-- Data listing follows --

Lemma rotateIfNeeded_runs (l : Logger) (w : World) :
  ∃ l' e w' calls, rotateIfNeeded l w = Some ((l', e), w') ∧ extends w w' calls.
Proof.
  unfold rotateIfNeeded. destruct (file l) as [f|] eqn:Hf.
  - unfold bind at 1. unfold call at 1. simpl.
    destruct (r_err _).
    + eexists _, _, _, [_]. split; [reflexivity|]. by repeat split.
    + destruct (_ <? _)%Z.
      * eexists _, _, _, [_]. split; [reflexivity|]. by repeat split.
      * edestruct rotate_runs as (l' & e & w' & calls & Hr & Ht & Hh & He).
        rewrite Hr. eexists _, _, _, (_ :: calls). split; [reflexivity|].
        unfold extends. simpl in *. rewrite Ht, Hh, He, <- app_assoc. by repeat split.
  - eexists _, _, _, []. split; [reflexivity|]. unfold extends. by rewrite app_nil_r.
Qed.

Lemma Log_runs (l : Logger) (event : Event) (w : World) :
  ∃ l' e w' calls, Log l event w = Some ((l', e), w') ∧ extends w w' calls.
Proof.
  assert (Hnone : ∀ (l0 : Logger) (e0 : error), ∃ l' e w' calls,
             ret (l0, e0) w = Some ((l', e), w') ∧ extends w w' calls).
  { intros l0 e0. eexists _, _, _, []. split; [reflexivity|].
    unfold extends. by rewrite app_nil_r. }
  unfold Log. destruct (negb (enabled l) || bool_decide (file l = None)); [apply Hnone|].
  destruct (file l) as [f|]; [|apply Hnone].
  assert (Hrest : ∀ (ev : Event) (w0 : World) (pre : list Call), extends w w0 pre →
    ∃ l' e w' calls,
      (let event0 :=
         if bool_decide (User ev = ""%string) && negb (bool_decide (userEmail l = ""%string))
         then set_User (userEmail l) ev else ev in
       let '(data, err) := json_Marshal event0 in
       match err with
       | Some e => ret (l, Some ("failed to marshal audit event: " +:+ e)%string)
       | None =>
           let* r := call (File_Write f (data +:+ GoStrings.newline)%string) in
           match r_err r with
           | Some e => ret (l, Some ("failed to write audit event: " +:+ e)%string)
           | None =>
               let* r := call (File_Sync f) in
               match r_err r with
               | Some e => ret (l, Some ("failed to sync audit log: " +:+ e)%string)
               | None =>
                   let* '(l, err) := rotateIfNeeded l in
                   match err with
                   | Some e =>
                       call (Fprintf_Stderr
                               ("audit: rotation failed: " +:+ e +:+ GoStrings.newline)%string);;
                       ret (l, None)
                   | None => ret (l, None)
                   end
               end
           end
       end) w0 = Some ((l', e), w') ∧ extends w w' calls).
  { intros ev w0 pre (Ht & Hh & He). cbv zeta.
    destruct (json_Marshal _) as [data [e|]].
    { eexists _, _, _, pre. split; [reflexivity|]. done. }
    unfold bind at 1. unfold call at 1.
    destruct (r_err _).
    { eexists _, _, _, (pre ++ [_]). split; [reflexivity|].
      unfold extends. cbn. rewrite Ht, app_assoc. done. }
    unfold bind at 1. unfold call at 1.
    destruct (r_err _).
    { eexists _, _, _, (pre ++ [_; _]). split; [reflexivity|].
      unfold extends. cbn. rewrite Ht, <- !app_assoc. done. }
    unfold bind at 1.
    edestruct rotateIfNeeded_runs as (l' & e & w' & calls & Hr & Ht' & Hh' & He').
    rewrite Hr. cbn in Ht', Hh', He'.
    destruct e as [e|]; unfold_M.
    - eexists _, _, _, (pre ++ [_; _] ++ calls ++ [_]). split; [reflexivity|].
      unfold extends. cbn. rewrite Ht', Hh', He', Ht, <- !app_assoc. done.
    - eexists _, _, _, (pre ++ [_; _] ++ calls). split; [reflexivity|].
      unfold extends. cbn. rewrite Ht', Hh', He', Ht, <- !app_assoc. done. }
  destruct (bool_decide (Timestamp event = ""%string)).
  - unfold bind at 1. unfold bind at 1. unfold call at 1. unfold ret at 1.
    apply (Hrest _ _ [time_Now]). by repeat split.
  - unfold bind at 1. unfold ret at 1. apply (Hrest _ _ []).
    unfold extends. by rewrite app_nil_r.
Qed.

Lemma logEvent_runs (l : Logger) (event : Event) (w : World) :
  ∃ l' w' calls, logEvent l event w = Some (l', w') ∧ extends w w' calls.
Proof.
  unfold logEvent, bind.
  destruct (Log_runs l event w) as (l' & e & w' & calls & Hr & Hext).
  rewrite Hr. by eexists _, _, _.
Qed.



End AuditProperties.



(** ** The namespace tree *)

Section TreeProperties.
Context `{Widgets}.

Lemma folderTree_buildFolderTree (m : Model) :
  folderTree (buildFolderTree m) = treeOf (FolderSeparator (config m)) (secrets m).
Proof. reflexivity. Qed.

Lemma sameMarking_refl a : sameMarking a a.
Proof. by repeat split. Qed.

-- Data listing concluded --

Task goal: Find how many lines in the entries above have the string "Lemma" and report only that number.

Answer box: 5